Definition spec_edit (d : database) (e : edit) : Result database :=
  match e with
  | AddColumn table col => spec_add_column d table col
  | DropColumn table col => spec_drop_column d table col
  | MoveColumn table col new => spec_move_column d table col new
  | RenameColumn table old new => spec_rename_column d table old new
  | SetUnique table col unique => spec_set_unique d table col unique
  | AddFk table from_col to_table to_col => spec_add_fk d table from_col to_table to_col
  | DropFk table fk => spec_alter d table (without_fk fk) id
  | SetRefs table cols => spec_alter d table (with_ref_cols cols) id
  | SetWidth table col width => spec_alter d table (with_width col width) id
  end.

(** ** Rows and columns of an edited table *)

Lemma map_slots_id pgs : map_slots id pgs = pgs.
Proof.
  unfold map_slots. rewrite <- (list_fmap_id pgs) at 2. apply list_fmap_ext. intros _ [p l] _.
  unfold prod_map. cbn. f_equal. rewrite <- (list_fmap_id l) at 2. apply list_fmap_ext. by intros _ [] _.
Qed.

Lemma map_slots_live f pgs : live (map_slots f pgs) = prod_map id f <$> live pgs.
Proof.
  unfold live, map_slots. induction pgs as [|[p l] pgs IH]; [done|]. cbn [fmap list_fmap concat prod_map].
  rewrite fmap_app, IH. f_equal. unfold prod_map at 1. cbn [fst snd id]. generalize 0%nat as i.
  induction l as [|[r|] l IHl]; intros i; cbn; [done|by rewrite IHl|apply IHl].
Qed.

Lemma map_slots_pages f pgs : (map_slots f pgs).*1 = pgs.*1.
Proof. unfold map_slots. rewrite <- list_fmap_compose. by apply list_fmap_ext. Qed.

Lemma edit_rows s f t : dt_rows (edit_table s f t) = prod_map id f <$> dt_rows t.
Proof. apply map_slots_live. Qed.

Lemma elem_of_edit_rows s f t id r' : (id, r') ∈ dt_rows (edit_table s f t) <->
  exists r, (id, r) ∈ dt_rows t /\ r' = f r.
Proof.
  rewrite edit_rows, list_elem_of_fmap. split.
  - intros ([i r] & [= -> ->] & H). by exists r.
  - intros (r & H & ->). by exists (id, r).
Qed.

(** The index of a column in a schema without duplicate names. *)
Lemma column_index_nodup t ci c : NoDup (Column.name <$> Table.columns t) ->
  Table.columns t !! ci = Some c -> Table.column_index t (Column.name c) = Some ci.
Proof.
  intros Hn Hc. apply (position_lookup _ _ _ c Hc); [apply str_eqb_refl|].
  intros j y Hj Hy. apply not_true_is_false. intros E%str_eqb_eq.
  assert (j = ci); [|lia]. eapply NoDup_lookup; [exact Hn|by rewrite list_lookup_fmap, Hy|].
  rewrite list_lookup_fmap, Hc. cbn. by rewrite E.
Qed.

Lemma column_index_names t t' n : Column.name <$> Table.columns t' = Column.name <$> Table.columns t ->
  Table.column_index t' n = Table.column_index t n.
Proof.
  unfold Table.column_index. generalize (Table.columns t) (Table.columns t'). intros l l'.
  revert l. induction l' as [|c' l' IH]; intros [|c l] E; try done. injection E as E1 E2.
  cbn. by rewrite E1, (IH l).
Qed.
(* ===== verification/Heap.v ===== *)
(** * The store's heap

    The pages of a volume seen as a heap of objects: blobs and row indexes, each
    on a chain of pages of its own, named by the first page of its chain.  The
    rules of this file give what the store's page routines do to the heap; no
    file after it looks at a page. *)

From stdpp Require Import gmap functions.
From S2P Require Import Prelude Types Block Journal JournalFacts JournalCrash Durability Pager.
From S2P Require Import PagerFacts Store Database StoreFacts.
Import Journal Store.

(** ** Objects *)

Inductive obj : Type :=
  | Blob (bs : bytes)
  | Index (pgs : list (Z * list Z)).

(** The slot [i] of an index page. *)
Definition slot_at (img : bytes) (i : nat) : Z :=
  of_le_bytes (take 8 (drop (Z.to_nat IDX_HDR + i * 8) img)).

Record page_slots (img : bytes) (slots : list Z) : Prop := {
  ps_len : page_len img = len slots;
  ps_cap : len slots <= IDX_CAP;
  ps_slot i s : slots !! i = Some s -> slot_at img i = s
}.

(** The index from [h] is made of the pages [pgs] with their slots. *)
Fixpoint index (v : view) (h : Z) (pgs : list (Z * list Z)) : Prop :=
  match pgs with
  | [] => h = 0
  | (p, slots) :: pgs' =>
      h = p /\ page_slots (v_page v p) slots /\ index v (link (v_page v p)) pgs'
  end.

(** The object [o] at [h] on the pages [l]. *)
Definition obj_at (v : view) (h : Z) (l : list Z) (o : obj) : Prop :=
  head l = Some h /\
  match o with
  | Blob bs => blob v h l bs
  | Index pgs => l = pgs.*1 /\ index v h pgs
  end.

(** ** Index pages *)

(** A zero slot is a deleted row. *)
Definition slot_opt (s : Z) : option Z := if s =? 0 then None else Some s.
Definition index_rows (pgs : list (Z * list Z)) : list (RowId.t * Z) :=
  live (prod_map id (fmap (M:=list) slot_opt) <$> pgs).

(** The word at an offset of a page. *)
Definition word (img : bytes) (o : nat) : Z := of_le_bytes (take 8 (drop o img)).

---*---

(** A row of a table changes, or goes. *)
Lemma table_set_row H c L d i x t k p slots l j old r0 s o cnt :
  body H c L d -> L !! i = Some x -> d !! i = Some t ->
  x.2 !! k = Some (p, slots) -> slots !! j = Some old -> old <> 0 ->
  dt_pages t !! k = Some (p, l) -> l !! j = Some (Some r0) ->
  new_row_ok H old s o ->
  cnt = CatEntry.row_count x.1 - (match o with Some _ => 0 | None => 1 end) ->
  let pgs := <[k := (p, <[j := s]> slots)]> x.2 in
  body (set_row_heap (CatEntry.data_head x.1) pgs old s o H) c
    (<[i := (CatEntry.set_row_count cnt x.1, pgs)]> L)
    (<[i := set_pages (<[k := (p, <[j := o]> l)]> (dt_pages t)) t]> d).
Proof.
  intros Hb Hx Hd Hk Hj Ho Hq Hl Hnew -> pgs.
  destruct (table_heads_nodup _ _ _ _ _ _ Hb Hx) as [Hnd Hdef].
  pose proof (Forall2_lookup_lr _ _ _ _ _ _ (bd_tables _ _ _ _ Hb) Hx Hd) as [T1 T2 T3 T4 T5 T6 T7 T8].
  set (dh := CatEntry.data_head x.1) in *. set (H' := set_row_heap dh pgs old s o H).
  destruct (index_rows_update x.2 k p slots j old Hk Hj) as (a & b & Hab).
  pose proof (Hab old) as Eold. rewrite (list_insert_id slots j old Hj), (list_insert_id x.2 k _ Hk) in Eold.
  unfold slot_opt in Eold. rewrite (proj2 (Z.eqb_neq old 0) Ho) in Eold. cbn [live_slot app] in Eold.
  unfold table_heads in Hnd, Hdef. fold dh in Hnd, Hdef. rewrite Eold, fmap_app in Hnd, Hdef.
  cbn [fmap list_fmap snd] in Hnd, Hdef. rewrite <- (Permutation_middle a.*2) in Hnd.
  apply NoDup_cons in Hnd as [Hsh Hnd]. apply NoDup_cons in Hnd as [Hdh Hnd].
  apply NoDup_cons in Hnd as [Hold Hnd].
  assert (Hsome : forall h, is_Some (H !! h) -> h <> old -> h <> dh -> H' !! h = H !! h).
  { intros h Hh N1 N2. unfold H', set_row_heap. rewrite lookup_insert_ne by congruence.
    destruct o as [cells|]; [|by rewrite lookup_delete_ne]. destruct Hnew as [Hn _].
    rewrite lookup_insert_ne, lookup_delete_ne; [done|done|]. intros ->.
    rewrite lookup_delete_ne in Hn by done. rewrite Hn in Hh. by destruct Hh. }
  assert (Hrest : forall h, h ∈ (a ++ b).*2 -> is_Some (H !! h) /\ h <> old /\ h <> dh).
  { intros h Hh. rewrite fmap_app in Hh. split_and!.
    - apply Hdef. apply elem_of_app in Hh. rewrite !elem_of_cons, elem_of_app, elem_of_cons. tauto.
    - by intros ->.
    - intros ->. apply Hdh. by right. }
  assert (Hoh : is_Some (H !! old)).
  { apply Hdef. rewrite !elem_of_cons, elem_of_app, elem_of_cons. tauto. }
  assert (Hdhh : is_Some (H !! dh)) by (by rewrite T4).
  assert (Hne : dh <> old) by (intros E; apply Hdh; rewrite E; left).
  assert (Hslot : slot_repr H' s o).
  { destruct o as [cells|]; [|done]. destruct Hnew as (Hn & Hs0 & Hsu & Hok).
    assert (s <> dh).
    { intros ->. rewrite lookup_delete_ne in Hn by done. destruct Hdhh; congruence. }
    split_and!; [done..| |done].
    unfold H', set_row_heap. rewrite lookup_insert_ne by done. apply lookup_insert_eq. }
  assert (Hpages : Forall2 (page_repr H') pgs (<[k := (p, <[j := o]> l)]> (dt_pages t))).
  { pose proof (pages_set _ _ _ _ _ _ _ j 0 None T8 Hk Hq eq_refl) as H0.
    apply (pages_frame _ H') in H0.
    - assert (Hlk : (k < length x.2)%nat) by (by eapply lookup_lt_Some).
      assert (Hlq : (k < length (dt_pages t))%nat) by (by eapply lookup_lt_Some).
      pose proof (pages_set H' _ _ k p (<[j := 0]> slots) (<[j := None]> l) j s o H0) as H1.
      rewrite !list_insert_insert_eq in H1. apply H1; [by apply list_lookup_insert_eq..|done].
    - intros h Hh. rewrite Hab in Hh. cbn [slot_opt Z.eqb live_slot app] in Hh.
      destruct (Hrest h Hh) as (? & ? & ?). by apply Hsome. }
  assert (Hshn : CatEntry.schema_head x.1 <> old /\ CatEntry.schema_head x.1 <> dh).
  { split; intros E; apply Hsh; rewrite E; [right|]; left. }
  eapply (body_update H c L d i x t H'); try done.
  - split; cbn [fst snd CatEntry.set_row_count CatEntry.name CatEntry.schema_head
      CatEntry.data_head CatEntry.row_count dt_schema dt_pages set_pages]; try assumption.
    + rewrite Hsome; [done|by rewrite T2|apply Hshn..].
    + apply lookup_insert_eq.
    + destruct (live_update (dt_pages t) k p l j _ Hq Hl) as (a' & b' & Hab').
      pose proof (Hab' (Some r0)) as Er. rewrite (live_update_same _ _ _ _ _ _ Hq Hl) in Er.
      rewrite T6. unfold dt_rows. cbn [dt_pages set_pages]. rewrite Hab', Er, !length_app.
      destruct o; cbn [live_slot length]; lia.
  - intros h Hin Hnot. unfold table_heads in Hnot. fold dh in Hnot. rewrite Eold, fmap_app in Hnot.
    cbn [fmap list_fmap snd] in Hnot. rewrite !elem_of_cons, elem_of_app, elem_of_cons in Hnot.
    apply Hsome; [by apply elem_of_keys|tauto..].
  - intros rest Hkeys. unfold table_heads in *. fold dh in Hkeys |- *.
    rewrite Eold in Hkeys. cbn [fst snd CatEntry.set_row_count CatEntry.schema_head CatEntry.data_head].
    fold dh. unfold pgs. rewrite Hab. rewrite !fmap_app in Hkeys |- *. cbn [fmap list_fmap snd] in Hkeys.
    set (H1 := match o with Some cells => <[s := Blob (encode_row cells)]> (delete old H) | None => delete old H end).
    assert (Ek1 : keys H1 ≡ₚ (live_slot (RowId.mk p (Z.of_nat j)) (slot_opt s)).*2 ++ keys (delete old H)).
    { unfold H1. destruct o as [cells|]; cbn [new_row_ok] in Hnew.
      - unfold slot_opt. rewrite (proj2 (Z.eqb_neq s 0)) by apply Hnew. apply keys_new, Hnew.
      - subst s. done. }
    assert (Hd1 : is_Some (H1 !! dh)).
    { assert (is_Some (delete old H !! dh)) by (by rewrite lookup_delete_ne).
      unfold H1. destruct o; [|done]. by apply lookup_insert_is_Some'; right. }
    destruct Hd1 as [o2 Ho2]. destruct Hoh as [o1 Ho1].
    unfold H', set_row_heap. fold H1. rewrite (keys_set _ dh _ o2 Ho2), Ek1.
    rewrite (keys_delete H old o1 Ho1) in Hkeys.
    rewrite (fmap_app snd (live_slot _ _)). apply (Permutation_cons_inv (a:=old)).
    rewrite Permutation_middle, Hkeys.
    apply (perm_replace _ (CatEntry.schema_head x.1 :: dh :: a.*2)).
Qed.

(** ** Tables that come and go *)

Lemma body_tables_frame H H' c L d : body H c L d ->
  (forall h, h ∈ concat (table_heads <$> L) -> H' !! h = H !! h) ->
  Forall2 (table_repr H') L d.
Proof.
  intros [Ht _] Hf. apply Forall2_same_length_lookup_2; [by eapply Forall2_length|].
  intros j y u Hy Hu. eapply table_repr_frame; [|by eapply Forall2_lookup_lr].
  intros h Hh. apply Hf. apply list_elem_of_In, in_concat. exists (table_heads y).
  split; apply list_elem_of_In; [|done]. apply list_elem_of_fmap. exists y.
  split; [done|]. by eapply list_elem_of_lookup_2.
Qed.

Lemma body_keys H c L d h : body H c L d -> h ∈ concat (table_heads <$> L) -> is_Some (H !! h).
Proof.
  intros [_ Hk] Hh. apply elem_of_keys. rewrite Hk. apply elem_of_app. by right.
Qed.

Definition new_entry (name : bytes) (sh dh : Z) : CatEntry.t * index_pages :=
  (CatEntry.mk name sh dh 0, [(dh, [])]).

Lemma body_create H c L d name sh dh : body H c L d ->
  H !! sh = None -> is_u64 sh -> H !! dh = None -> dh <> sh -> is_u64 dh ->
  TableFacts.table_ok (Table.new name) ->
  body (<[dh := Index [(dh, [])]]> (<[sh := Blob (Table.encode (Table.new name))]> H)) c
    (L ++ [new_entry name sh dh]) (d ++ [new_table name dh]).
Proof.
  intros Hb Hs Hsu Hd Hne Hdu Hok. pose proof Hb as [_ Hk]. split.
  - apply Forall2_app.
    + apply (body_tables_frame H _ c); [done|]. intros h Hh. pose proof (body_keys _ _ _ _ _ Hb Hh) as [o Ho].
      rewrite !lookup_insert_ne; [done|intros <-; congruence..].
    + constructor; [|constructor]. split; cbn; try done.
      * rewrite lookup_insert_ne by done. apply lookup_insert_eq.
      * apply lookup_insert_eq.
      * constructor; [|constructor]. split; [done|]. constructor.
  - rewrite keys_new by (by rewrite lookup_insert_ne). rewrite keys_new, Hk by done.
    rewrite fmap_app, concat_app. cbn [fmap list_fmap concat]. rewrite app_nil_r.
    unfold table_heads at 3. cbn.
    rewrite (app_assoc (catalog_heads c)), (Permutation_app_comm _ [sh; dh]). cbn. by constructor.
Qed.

---*---

Retype exactly the span of lines from the one with "assert (Hlq : (k" through the one with "- intros h Hh."; include both ends and omit the rest of the material.

» **Solution to the problem**
      assert (Hlq : (k < length (dt_pages t))%nat) by (by eapply lookup_lt_Some).
      pose proof (pages_set H' _ _ k p (<[j := 0]> slots) (<[j := None]> l) j s o H0) as H1.
      rewrite !list_insert_insert_eq in H1. apply H1; [by apply list_lookup_insert_eq..|done].
    - intros h Hh. rewrite Hab in Hh. cbn [slot_opt Z.eqb live_slot app] in Hh.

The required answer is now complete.